Instructions to follow |
Look through the listing below and write out exactly the lines from the line with "match cell with" to the line with "(record : RegionNode).", both included, and no others.
__________________________________________________
Definition isMatched (seg : Segment) : bool :=
  match seg with
  | Matched _ => true
  | Plain _ => false
  end.

(** The characters of a segment. *)
Definition segmentText (seg : Segment) : string :=
  match seg with
  | Plain s => s
  | Matched s => s
  end.

(** The characters of a sequence of segments, in order. *)
Definition segmentsText (segs : list Segment) : string :=
  fold_right String.append "" (map segmentText segs).

(** The sum of the widths of some columns. *)
Definition columnsWidth (cols : list Column) : Z :=
  fold_right Z.add 0%Z (map col_width cols).

(** Some piece of the cell is wrapped in [<mark>]. *)
Definition cellMarked (cell : Cell) : bool :=
  match cell with
  | Dash => false
  | Mono content => existsb isMatched content
  end.

(** The argument [render] receives for the atlas key [k] of a node whose
    value there is a string or [null]. *)
Definition atlasValue (node : RegionNode) (k : string) : option string :=
  match getProp node k with
  | JString s => Some s
  | _ => None
  end.

(** [rowClassName] of the table in the second listing of [App.tsx]. *)
Definition rowClassName (searchText : string) (record : RegionNode) : string :=
  if truthy searchText
     && includes (toLowerCase (name record)) (toLowerCase searchText)
  then "highlight-row"
  else "".

(** What the button and row handlers of [App] do to the state. *)
Inductive Event : Type :=
| SearchChanged (value : string)
| ExpandAllClicked
| CollapseAllClicked
| RowToggled (expanded : bool) (record : RegionNode).

Definition handle (ev : Event) (st : AppState) : AppState :=
  match ev with
  | SearchChanged value => setSearchText value st
  | ExpandAllClicked => expandAll st
  | CollapseAllClicked => collapseAll st
  | RowToggled expanded record => onExpand expanded record st
  end.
__________________________________________________
Written response |
  match cell with
  | Dash => false
  | Mono content => existsb isMatched content
  end.

(** The argument [render] receives for the atlas key [k] of a node whose
    value there is a string or [null]. *)
Definition atlasValue (node : RegionNode) (k : string) : option string :=
  match getProp node k with
  | JString s => Some s
  | _ => None
  end.

(** [rowClassName] of the table in the second listing of [App.tsx]. *)
Definition rowClassName (searchText : string) (record : RegionNode) : string :=
  if truthy searchText
     && includes (toLowerCase (name record)) (toLowerCase searchText)
  then "highlight-row"
  else "".

(** What the button and row handlers of [App] do to the state. *)
Inductive Event : Type :=
| SearchChanged (value : string)
| ExpandAllClicked
| CollapseAllClicked
| RowToggled (expanded : bool) (record : RegionNode).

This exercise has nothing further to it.